Records drawn from a dataset
(* ===== verification/TxSign.v ===== *)
(** * Signed transactions

    [crypto/ed25519] as an interface, signing, verifying and generating
    transactions over it, and the canonical bytes that are signed. *)
From S2P Require Import Prelude GoStd GoJson JsonRoundtrip GoText GoStruct Tx Block BlockCodec.
Import Json.
Local Open Scope N_scope.

(** ** [crypto/ed25519]

    The signature scheme is not part of the repository: a type class of its
    operations, and what its documentation promises of them. Keys, messages and
    signatures are lists of bytes. *)

Definition PublicKeySize : nat := 32.
Definition PrivateKeySize : nat := 64.
Definition SignatureSize : nat := 64.

Abbreviation are_bytes := (Forall (λ b, b < 256)).

Class Ed25519 := {
  public_of : list N → list N;                          (** [PrivateKey.Public] *)
  ed_sign : list N → list N → list N;                   (** private key, message *)
  ed_verify : list N → list N → list N → bool;          (** public key, message, signature *)
  new_key_from_seed : list N → list N;                  (** [NewKeyFromSeed], of 32 bytes *)
  seed_of : list N → list N;                            (** [PrivateKey.Seed] *)
}.

(** What the package documents: sizes, and that a signature verifies. *)
Class Ed25519Laws `{!Ed25519} : Prop := {
  public_size key : length key = PrivateKeySize → length (public_of key) = PublicKeySize ∧ are_bytes (public_of key);
  sign_size key message : length key = PrivateKeySize →
    length (ed_sign key message) = SignatureSize ∧ are_bytes (ed_sign key message);
  seed_size seed : length seed = 32%nat → length (new_key_from_seed seed) = PrivateKeySize;
  sign_verify key message : length key = PrivateKeySize → ed_verify (public_of key) message (ed_sign key message) = true;
}.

= TASK DIRECTIONS =
A single number is required: the count of lines in the data above that include the word "SignatureSize".

= RESPONSE TO THE TASK =
2